» Supplied data:
Definition reserve_write_buffers (io : t) : outcome (result unit StoreError.t * t) :=
  requirement ← requirements (pending_data_tasks io);
  requiring ← sum_usize 0 requirement;
  allocated ← AlignedBufWriter.remaining (buf_writer io);
  if requiring <=? allocated then Ret (Ok (), io)
  else
  let file_size := segment_size io in
  pos ← uint_rem (AlignedBufWriter.cursor (buf_writer io)) file_size;
  m ← AlignedBufWriter.max_allocated_wal_offset (buf_writer io);
  let fuel := (2 * length requirement + 2)%nat in
  '(r, w) ← reuse_loop fuel (mk_reserving (buf_writer io) requirement pos m 0) allocated file_size;
  match r with
  | Err e => Ret (Err e, set_writer io w)
  | Ok st => '(r, w) ← alloc_loop fuel st file_size; Ret (r, set_writer io w)
  end.

(** *** Turning tasks into entries of the ring *)

(** The slices of the buffers that fall into the range of the task. *)
Fixpoint slices (task : ReadTask.t) (bufs : list abuf) : outcome (list (list byte)) :=
  match bufs with
  | [] => Ret []
  | b :: bufs =>
      x ← LogSegment.narrow (ReadTask.wal_offset task) (ReadTask.len task) b;
      xs ← slices task bufs;
      Ret (x :: xs)
  end.

Definition complete_read_task (io : t) (task : ReadTask.t) (bufs : list abuf) : outcome t :=
  payload ← slices task bufs;
  Ret (send io (Fetched (ReadTask.observer task)
    (Ok (SingleFetchResult.mk (ReadTask.stream_id task) (ReadTask.range task) (ReadTask.offset task)
           (as_sint 64 (ReadTask.wal_offset task)) payload)))).

(** What the loop over the pending tasks works on: the cache space that is left, whether
    there is something to write, and the ranges to load and to reference, by segment. *)
Record building := mk_building {
  io : t;
  free_bytes : Z;              (* i64 *)
  need_write : bool;
  missed_entries : gmap Z (list EntryRange.t);
  strong_referenced_entries : gmap Z (list EntryRange.t);
}.
Definition with_io (st : building) (io : t) : building :=
  mk_building io (free_bytes st) (need_write st) (missed_entries st) (strong_referenced_entries st).

Definition push_at {A} (m : gmap Z (list A)) (k : Z) (l : list A) : gmap Z (list A) :=
  <[k := default [] (m !! k) ++ l]> m.

Inductive control (A : Type) := Continue (a : A) | Break (a : A).
#[global] Arguments Continue {A}.
#[global] Arguments Break {A}.

(** The task waits for the blocks of its range. *)
Definition await_read (st : building) (seg : Z) (task : ReadTask.t) (range : EntryRange.t) : building :=
  let io := io st in
  let tasks := default [] (BTreeMap.get (inflight_read_tasks io) seg) in
  mk_building (set_reads io (BTreeMap.insert (inflight_read_tasks io) seg (tasks ++ [task])))
    (free_bytes st) (need_write st) (missed_entries st)
    (push_at (strong_referenced_entries st) seg [range]).

Fixpoint sum_ranges (acc : Z) (l : list EntryRange.t) : outcome Z :=
  match l with [] => Ret acc | r :: l => acc ← u32_add acc (EntryRange.len r); sum_ranges acc l end.

Definition push_front (io : t) (task : IoTask) : t := set_pending io (task :: pending_data_tasks io).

» Your instructions: Give back the complete data, each line unchanged.

» Response area:
Definition reserve_write_buffers (io : t) : outcome (result unit StoreError.t * t) :=
  requirement ← requirements (pending_data_tasks io);
  requiring ← sum_usize 0 requirement;
  allocated ← AlignedBufWriter.remaining (buf_writer io);
  if requiring <=? allocated then Ret (Ok (), io)
  else
  let file_size := segment_size io in
  pos ← uint_rem (AlignedBufWriter.cursor (buf_writer io)) file_size;
  m ← AlignedBufWriter.max_allocated_wal_offset (buf_writer io);
  let fuel := (2 * length requirement + 2)%nat in
  '(r, w) ← reuse_loop fuel (mk_reserving (buf_writer io) requirement pos m 0) allocated file_size;
  match r with
  | Err e => Ret (Err e, set_writer io w)
  | Ok st => '(r, w) ← alloc_loop fuel st file_size; Ret (r, set_writer io w)
  end.

(** *** Turning tasks into entries of the ring *)

(** The slices of the buffers that fall into the range of the task. *)
Fixpoint slices (task : ReadTask.t) (bufs : list abuf) : outcome (list (list byte)) :=
  match bufs with
  | [] => Ret []
  | b :: bufs =>
      x ← LogSegment.narrow (ReadTask.wal_offset task) (ReadTask.len task) b;
      xs ← slices task bufs;
      Ret (x :: xs)
  end.

Definition complete_read_task (io : t) (task : ReadTask.t) (bufs : list abuf) : outcome t :=
  payload ← slices task bufs;
  Ret (send io (Fetched (ReadTask.observer task)
    (Ok (SingleFetchResult.mk (ReadTask.stream_id task) (ReadTask.range task) (ReadTask.offset task)
           (as_sint 64 (ReadTask.wal_offset task)) payload)))).

(** What the loop over the pending tasks works on: the cache space that is left, whether
    there is something to write, and the ranges to load and to reference, by segment. *)
Record building := mk_building {
  io : t;
  free_bytes : Z;              (* i64 *)
  need_write : bool;
  missed_entries : gmap Z (list EntryRange.t);
  strong_referenced_entries : gmap Z (list EntryRange.t);
}.
Definition with_io (st : building) (io : t) : building :=
  mk_building io (free_bytes st) (need_write st) (missed_entries st) (strong_referenced_entries st).

Definition push_at {A} (m : gmap Z (list A)) (k : Z) (l : list A) : gmap Z (list A) :=
  <[k := default [] (m !! k) ++ l]> m.

Inductive control (A : Type) := Continue (a : A) | Break (a : A).
#[global] Arguments Continue {A}.
#[global] Arguments Break {A}.

(** The task waits for the blocks of its range. *)
Definition await_read (st : building) (seg : Z) (task : ReadTask.t) (range : EntryRange.t) : building :=
  let io := io st in
  let tasks := default [] (BTreeMap.get (inflight_read_tasks io) seg) in
  mk_building (set_reads io (BTreeMap.insert (inflight_read_tasks io) seg (tasks ++ [task])))
    (free_bytes st) (need_write st) (missed_entries st)
    (push_at (strong_referenced_entries st) seg [range]).

Fixpoint sum_ranges (acc : Z) (l : list EntryRange.t) : outcome Z :=
  match l with [] => Ret acc | r :: l => acc ← u32_add acc (EntryRange.len r); sum_ranges acc l end.

Definition push_front (io : t) (task : IoTask) : t := set_pending io (task :: pending_data_tasks io).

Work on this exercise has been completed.